3. **Data Cleaning:** The client cleans the dataset to fix erroneous dates and clean the plaintext language field.

The first two stages are automated through the use of the `py_client.fullCollect` function.

Cleaning can be then applied using the `py_client.cleanDataset` function.

___

## Phase 1 - Parameter Selection

Collecting records is limited primarily by the speed of HTTP requests to zbMATH. As a result it is important to limit the number of records scraped as much as possible. This can be done during the ID collection phase via two means:

1. **Mathematical Subject:** The MSC of the records being scraped. Different mathematical subjects rely on computational ability more than others, and by limiting ID search to individual subjects it is possible to capture these trends and their differences.
2. **Time Interval:** The start and end date for the ID collection range. Records on zbMATH date back to even the 18th century, however the use of most modern software packages in mathematics was not truly mainstream until the late 2000s. Capturing time varying trends while increasing specificity is an important consideration.

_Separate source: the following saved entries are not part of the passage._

(* ===== verification/CpuState.v ===== *)
(** * The virtual CPU and its debug registers

    [CPUState] is the part of struct CPUState (include/qom/cpu.h) that Razzer's
    code reads or writes, with two of the fields of the x86 environment that
    [kvm_handle_debug] sets.  Two fields stand for what the kernel holds for the
    virtual CPU: [kvm_debug], the argument of the last KVM_SET_GUEST_DEBUG, and
    [vcpu_regs], the general registers that KVM_GET_REGS and KVM_SET_REGS move.

    Razzer's arrays over CPUs have two entries and its virtual machines two
    processors (-smp 2), so [cpu_index] is a [bool]: 0 is [false], 1 is [true]. *)

From Stdlib Require Import ZArith Lia Bool.
From stdpp Require Import base list.
From S2P Require Import Prelude MemOperand.

Open Scope Z_scope.

(** ** Breakpoints *)

Definition GDB_BREAKPOINT_SW : Z := 0.
Definition GDB_BREAKPOINT_HW : Z := 1.
Definition GDB_WATCHPOINT_WRITE : Z := 2.
Definition GDB_WATCHPOINT_READ : Z := 3.
Definition GDB_WATCHPOINT_ACCESS : Z := 4.

Record hw_bp := mk_bp { bp_addr : Z; bp_len : Z; bp_type : Z }.

#[export] Instance hw_bp_eq_dec : EqDecision hw_bp.
Proof. solve_decision. Defined.

(** An entry of an array that is statically zero. *)
Definition zero_bp : hw_bp := mk_bp 0 0 0.

(** ** struct kvm_guest_debug

    [None] is a field the code has not written. *)

Record guest_debug := mk_dbg { dbg_control : option Z; debugreg : list (option Z) }.

Definition KVM_GUESTDBG_ENABLE : Z := 0x00000001.
Definition KVM_GUESTDBG_SINGLESTEP : Z := 0x00000002.
Definition KVM_GUESTDBG_USE_SW_BP : Z := 0x00010000.
Definition KVM_GUESTDBG_USE_HW_BP : Z := 0x00020000.

(** A local [struct kvm_set_guest_debug_data] whose control is set or not. *)
Definition fresh_dbg (control : option Z) : guest_debug := mk_dbg control (replicate 8 None).

(** [dbg->control |= m] *)
Definition or_control (m : Z) (d : guest_debug) : guest_debug :=
  mk_dbg ((fun c => Z.lor c m) <$> dbg_control d) (debugreg d).

(** ** CPUState *)

Record CPUState := mk_cpu {
  cpu_index : bool;
  wait_race_flag : bool;
  go_first : bool;
  wake_up : bool;
  done : bool;
  bp_count : Z;
  singlestep_enabled : Z;
  exit_request : bool;
  kvm_vcpu_dirty : bool;
  hw_bps : list hw_bp;
  nb_hw_bps : nat;
  watchpoint_hit : option (Z * Z);
  guest_tid : Z;
  inserted_breakpoint : Z;
  is_race : Z;
  race_id : Z;
  sched : Z;
  regs : option kvm_regs;
  update_regs : bool;
  skipping : bool;
  exception_injected : Z;
  has_error_code : Z;
  kvm_debug : guest_debug;
  vcpu_regs : kvm_regs }.

Definition set_cpu_index (v : bool) (c : CPUState) : CPUState :=
  mk_cpu
    v (wait_race_flag c) (go_first c) (wake_up c) (done c) (bp_count c) (singlestep_enabled c)
    (exit_request c) (kvm_vcpu_dirty c) (hw_bps c) (nb_hw_bps c) (watchpoint_hit c) (guest_tid
    c) (inserted_breakpoint c) (is_race c) (race_id c) (sched c) (regs c) (update_regs c)
    (skipping c) (exception_injected c) (has_error_code c) (kvm_debug c) (vcpu_regs c).
Definition set_wait_race_flag (v : bool) (c : CPUState) : CPUState :=
  mk_cpu
    (cpu_index c) v (go_first c) (wake_up c) (done c) (bp_count c) (singlestep_enabled c)
    (exit_request c) (kvm_vcpu_dirty c) (hw_bps c) (nb_hw_bps c) (watchpoint_hit c) (guest_tid
    c) (inserted_breakpoint c) (is_race c) (race_id c) (sched c) (regs c) (update_regs c)
    (skipping c) (exception_injected c) (has_error_code c) (kvm_debug c) (vcpu_regs c).
Definition set_go_first (v : bool) (c : CPUState) : CPUState :=
  mk_cpu
    (cpu_index c) (wait_race_flag c) v (wake_up c) (done c) (bp_count c) (singlestep_enabled c)
    (exit_request c) (kvm_vcpu_dirty c) (hw_bps c) (nb_hw_bps c) (watchpoint_hit c) (guest_tid
    c) (inserted_breakpoint c) (is_race c) (race_id c) (sched c) (regs c) (update_regs c)
    (skipping c) (exception_injected c) (has_error_code c) (kvm_debug c) (vcpu_regs c).
Definition set_wake_up (v : bool) (c : CPUState) : CPUState :=
  mk_cpu
    (cpu_index c) (wait_race_flag c) (go_first c) v (done c) (bp_count c) (singlestep_enabled c)
    (exit_request c) (kvm_vcpu_dirty c) (hw_bps c) (nb_hw_bps c) (watchpoint_hit c) (guest_tid
    c) (inserted_breakpoint c) (is_race c) (race_id c) (sched c) (regs c) (update_regs c)
    (skipping c) (exception_injected c) (has_error_code c) (kvm_debug c) (vcpu_regs c).
Definition set_done (v : bool) (c : CPUState) : CPUState :=
  mk_cpu
    (cpu_index c) (wait_race_flag c) (go_first c) (wake_up c) v (bp_count c) (singlestep_enabled
    c) (exit_request c) (kvm_vcpu_dirty c) (hw_bps c) (nb_hw_bps c) (watchpoint_hit c)
    (guest_tid c) (inserted_breakpoint c) (is_race c) (race_id c) (sched c) (regs c)
    (update_regs c) (skipping c) (exception_injected c) (has_error_code c) (kvm_debug c)
    (vcpu_regs c).
Definition set_bp_count (v : Z) (c : CPUState) : CPUState :=
  mk_cpu
    (cpu_index c) (wait_race_flag c) (go_first c) (wake_up c) (done c) v (singlestep_enabled c)
    (exit_request c) (kvm_vcpu_dirty c) (hw_bps c) (nb_hw_bps c) (watchpoint_hit c) (guest_tid
    c) (inserted_breakpoint c) (is_race c) (race_id c) (sched c) (regs c) (update_regs c)
    (skipping c) (exception_injected c) (has_error_code c) (kvm_debug c) (vcpu_regs c).
Definition set_singlestep_enabled (v : Z) (c : CPUState) : CPUState :=
  mk_cpu
    (cpu_index c) (wait_race_flag c) (go_first c) (wake_up c) (done c) (bp_count c) v
    (exit_request c) (kvm_vcpu_dirty c) (hw_bps c) (nb_hw_bps c) (watchpoint_hit c) (guest_tid
    c) (inserted_breakpoint c) (is_race c) (race_id c) (sched c) (regs c) (update_regs c)
    (skipping c) (exception_injected c) (has_error_code c) (kvm_debug c) (vcpu_regs c).
Definition set_exit_request (v : bool) (c : CPUState) : CPUState :=
  mk_cpu
    (cpu_index c) (wait_race_flag c) (go_first c) (wake_up c) (done c) (bp_count c)
    (singlestep_enabled c) v (kvm_vcpu_dirty c) (hw_bps c) (nb_hw_bps c) (watchpoint_hit c)
    (guest_tid c) (inserted_breakpoint c) (is_race c) (race_id c) (sched c) (regs c)
    (update_regs c) (skipping c) (exception_injected c) (has_error_code c) (kvm_debug c)
    (vcpu_regs c).
Definition set_kvm_vcpu_dirty (v : bool) (c : CPUState) : CPUState :=
  mk_cpu
    (cpu_index c) (wait_race_flag c) (go_first c) (wake_up c) (done c) (bp_count c)
    (singlestep_enabled c) (exit_request c) v (hw_bps c) (nb_hw_bps c) (watchpoint_hit c)
    (guest_tid c) (inserted_breakpoint c) (is_race c) (race_id c) (sched c) (regs c)
    (update_regs c) (skipping c) (exception_injected c) (has_error_code c) (kvm_debug c)
    (vcpu_regs c).
Definition set_hw_bps (v : list hw_bp) (c : CPUState) : CPUState :=
  mk_cpu
    (cpu_index c) (wait_race_flag c) (go_first c) (wake_up c) (done c) (bp_count c)
    (singlestep_enabled c) (exit_request c) (kvm_vcpu_dirty c) v (nb_hw_bps c) (watchpoint_hit
    c) (guest_tid c) (inserted_breakpoint c) (is_race c) (race_id c) (sched c) (regs c)
    (update_regs c) (skipping c) (exception_injected c) (has_error_code c) (kvm_debug c)
    (vcpu_regs c).
Definition set_nb_hw_bps (v : nat) (c : CPUState) : CPUState :=
  mk_cpu
    (cpu_index c) (wait_race_flag c) (go_first c) (wake_up c) (done c) (bp_count c)
    (singlestep_enabled c) (exit_request c) (kvm_vcpu_dirty c) (hw_bps c) v (watchpoint_hit c)
    (guest_tid c) (inserted_breakpoint c) (is_race c) (race_id c) (sched c) (regs c)
    (update_regs c) (skipping c) (exception_injected c) (has_error_code c) (kvm_debug c)
    (vcpu_regs c).
Definition set_watchpoint_hit (v : option (Z * Z)) (c : CPUState) : CPUState :=
  mk_cpu
    (cpu_index c) (wait_race_flag c) (go_first c) (wake_up c) (done c) (bp_count c)
    (singlestep_enabled c) (exit_request c) (kvm_vcpu_dirty c) (hw_bps c) (nb_hw_bps c) v
    (guest_tid c) (inserted_breakpoint c) (is_race c) (race_id c) (sched c) (regs c)
    (update_regs c) (skipping c) (exception_injected c) (has_error_code c) (kvm_debug c)
    (vcpu_regs c).
Definition set_guest_tid (v : Z) (c : CPUState) : CPUState :=
  mk_cpu
    (cpu_index c) (wait_race_flag c) (go_first c) (wake_up c) (done c) (bp_count c)
    (singlestep_enabled c) (exit_request c) (kvm_vcpu_dirty c) (hw_bps c) (nb_hw_bps c)
    (watchpoint_hit c) v (inserted_breakpoint c) (is_race c) (race_id c) (sched c) (regs c)
    (update_regs c) (skipping c) (exception_injected c) (has_error_code c) (kvm_debug c)
    (vcpu_regs c).
Definition set_inserted_breakpoint (v : Z) (c : CPUState) : CPUState :=
  mk_cpu
    (cpu_index c) (wait_race_flag c) (go_first c) (wake_up c) (done c) (bp_count c)
    (singlestep_enabled c) (exit_request c) (kvm_vcpu_dirty c) (hw_bps c) (nb_hw_bps c)
    (watchpoint_hit c) (guest_tid c) v (is_race c) (race_id c) (sched c) (regs c) (update_regs
    c) (skipping c) (exception_injected c) (has_error_code c) (kvm_debug c) (vcpu_regs c).
Definition set_is_race (v : Z) (c : CPUState) : CPUState :=
  mk_cpu
    (cpu_index c) (wait_race_flag c) (go_first c) (wake_up c) (done c) (bp_count c)
    (singlestep_enabled c) (exit_request c) (kvm_vcpu_dirty c) (hw_bps c) (nb_hw_bps c)
    (watchpoint_hit c) (guest_tid c) (inserted_breakpoint c) v (race_id c) (sched c) (regs c)
    (update_regs c) (skipping c) (exception_injected c) (has_error_code c) (kvm_debug c)
    (vcpu_regs c).
Definition set_race_id (v : Z) (c : CPUState) : CPUState :=
  mk_cpu
    (cpu_index c) (wait_race_flag c) (go_first c) (wake_up c) (done c) (bp_count c)
    (singlestep_enabled c) (exit_request c) (kvm_vcpu_dirty c) (hw_bps c) (nb_hw_bps c)
    (watchpoint_hit c) (guest_tid c) (inserted_breakpoint c) (is_race c) v (sched c) (regs c)
    (update_regs c) (skipping c) (exception_injected c) (has_error_code c) (kvm_debug c)
    (vcpu_regs c).
Definition set_sched (v : Z) (c : CPUState) : CPUState :=
  mk_cpu
    (cpu_index c) (wait_race_flag c) (go_first c) (wake_up c) (done c) (bp_count c)
    (singlestep_enabled c) (exit_request c) (kvm_vcpu_dirty c) (hw_bps c) (nb_hw_bps c)
    (watchpoint_hit c) (guest_tid c) (inserted_breakpoint c) (is_race c) (race_id c) v (regs c)
    (update_regs c) (skipping c) (exception_injected c) (has_error_code c) (kvm_debug c)
    (vcpu_regs c).
Definition set_regs (v : option kvm_regs) (c : CPUState) : CPUState :=
  mk_cpu
    (cpu_index c) (wait_race_flag c) (go_first c) (wake_up c) (done c) (bp_count c)
    (singlestep_enabled c) (exit_request c) (kvm_vcpu_dirty c) (hw_bps c) (nb_hw_bps c)
    (watchpoint_hit c) (guest_tid c) (inserted_breakpoint c) (is_race c) (race_id c) (sched c) v
    (update_regs c) (skipping c) (exception_injected c) (has_error_code c) (kvm_debug c)
    (vcpu_regs c).
Definition set_update_regs (v : bool) (c : CPUState) : CPUState :=
  mk_cpu
    (cpu_index c) (wait_race_flag c) (go_first c) (wake_up c) (done c) (bp_count c)
    (singlestep_enabled c) (exit_request c) (kvm_vcpu_dirty c) (hw_bps c) (nb_hw_bps c)
    (watchpoint_hit c) (guest_tid c) (inserted_breakpoint c) (is_race c) (race_id c) (sched c)
    (regs c) v (skipping c) (exception_injected c) (has_error_code c) (kvm_debug c) (vcpu_regs
    c).
Definition set_skipping (v : bool) (c : CPUState) : CPUState :=
  mk_cpu
    (cpu_index c) (wait_race_flag c) (go_first c) (wake_up c) (done c) (bp_count c)
    (singlestep_enabled c) (exit_request c) (kvm_vcpu_dirty c) (hw_bps c) (nb_hw_bps c)
    (watchpoint_hit c) (guest_tid c) (inserted_breakpoint c) (is_race c) (race_id c) (sched c)
    (regs c) (update_regs c) v (exception_injected c) (has_error_code c) (kvm_debug c)
    (vcpu_regs c).
Definition set_exception_injected (v : Z) (c : CPUState) : CPUState :=
  mk_cpu
    (cpu_index c) (wait_race_flag c) (go_first c) (wake_up c) (done c) (bp_count c)
    (singlestep_enabled c) (exit_request c) (kvm_vcpu_dirty c) (hw_bps c) (nb_hw_bps c)
    (watchpoint_hit c) (guest_tid c) (inserted_breakpoint c) (is_race c) (race_id c) (sched c)
    (regs c) (update_regs c) (skipping c) v (has_error_code c) (kvm_debug c) (vcpu_regs c).
Definition set_has_error_code (v : Z) (c : CPUState) : CPUState :=
  mk_cpu
    (cpu_index c) (wait_race_flag c) (go_first c) (wake_up c) (done c) (bp_count c)
    (singlestep_enabled c) (exit_request c) (kvm_vcpu_dirty c) (hw_bps c) (nb_hw_bps c)
    (watchpoint_hit c) (guest_tid c) (inserted_breakpoint c) (is_race c) (race_id c) (sched c)
    (regs c) (update_regs c) (skipping c) (exception_injected c) v (kvm_debug c) (vcpu_regs c).
Definition set_kvm_debug (v : guest_debug) (c : CPUState) : CPUState :=
  mk_cpu
    (cpu_index c) (wait_race_flag c) (go_first c) (wake_up c) (done c) (bp_count c)
    (singlestep_enabled c) (exit_request c) (kvm_vcpu_dirty c) (hw_bps c) (nb_hw_bps c)
    (watchpoint_hit c) (guest_tid c) (inserted_breakpoint c) (is_race c) (race_id c) (sched c)
    (regs c) (update_regs c) (skipping c) (exception_injected c) (has_error_code c) v (vcpu_regs
    c).
Definition set_vcpu_regs (v : kvm_regs) (c : CPUState) : CPUState :=
  mk_cpu
    (cpu_index c) (wait_race_flag c) (go_first c) (wake_up c) (done c) (bp_count c)
    (singlestep_enabled c) (exit_request c) (kvm_vcpu_dirty c) (hw_bps c) (nb_hw_bps c)
    (watchpoint_hit c) (guest_tid c) (inserted_breakpoint c) (is_race c) (race_id c) (sched c)
    (regs c) (update_regs c) (skipping c) (exception_injected c) (has_error_code c) (kvm_debug
    c) v.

Here I selected 5 mathematical subjects of interest and then used swMATH to find the top subjects in certain large software packages to determine a smaller set of subjects that were sufficiently large and distinct. 
| MSC | Subject |
| --- | --- |
| 05 | Combinatorics |
| 11 | Number Theory |
| 20 | Group Theory & Generalisations |
| 62 | Statistics |
| 65 | Numerical Analysis |

In [3]:
import src.api.api_client as api_client

In [4]:
# View possible MSC codes
api_client.getClasses()

{'00': 'General and overarching topics; collections',
 '01': 'History and biography',
 '03': 'Mathematical logic and foundations',
 '05': 'Combinatorics',
 '06': 'Order, lattices, ordered algebraic structures',
 '08': 'General algebraic systems',
 '11': 'Number theory',
 '12': 'Field theory and polynomials',
 '13': 'Commutative algebra',
 '14': 'Algebraic geometry',
 '15': 'Linear and multilinear algebra; matrix theory',
 '16': 'Associative rings and algebras',
 '17': 'Nonassociative rings and algebras',
 '18': 'Category theory; homological algebra',
 '19': '\\(K\\)-theory',
 '20': 'Group theory and generalizations',
 '22': 'Topological groups, Lie groups',
 '26': 'Real functions',
 '28': 'Measure and integration',
 '30': 'Functions of a complex variable',
 '31': 'Potential theory',
 '32': 'Several complex variables and analytic spaces',
 '33': 'Special functions',
 '34': 'Ordinary differential equations',
 '35': 'Partial differential equations',
 '37': 'Dynamical systems and ergodic t

In [2]:
sets = {'05': 0, '11': 0, '20': 0, '62': 0, '65': 0}
start = '2010'
end = '2015'

for s in sets:
    sets[s] = api_client.getIDCount(s, start=start, end=end)

print(sets)
print('Total Count:', sum(sets.values()))

{'05': 35450, '11': 21023, '20': 15243, '62': 36205, '65': 49759}
Total Count: 157680


From there, I determined a reasonably wide interval and used the API's count feature to determine if the number of records scraped was reasonable. The selected subjects follow:

| MSC | Subject |
| --- | --- |
| 11 | Number Theory |
| 20 | Group Theory & Generalisations |
| 62 | Statistics |

Again, these were chosen due to the distinction in the area of mathematics they covered, as well as the reasonably small count for sets 11 and 20.

___
## Phase 2 - Data Collection

The code itself won't be run here due to its long runtime, it is better to use scripts or run in it directly from the command line. Despite this, it is shown below for the sake of reproducibility.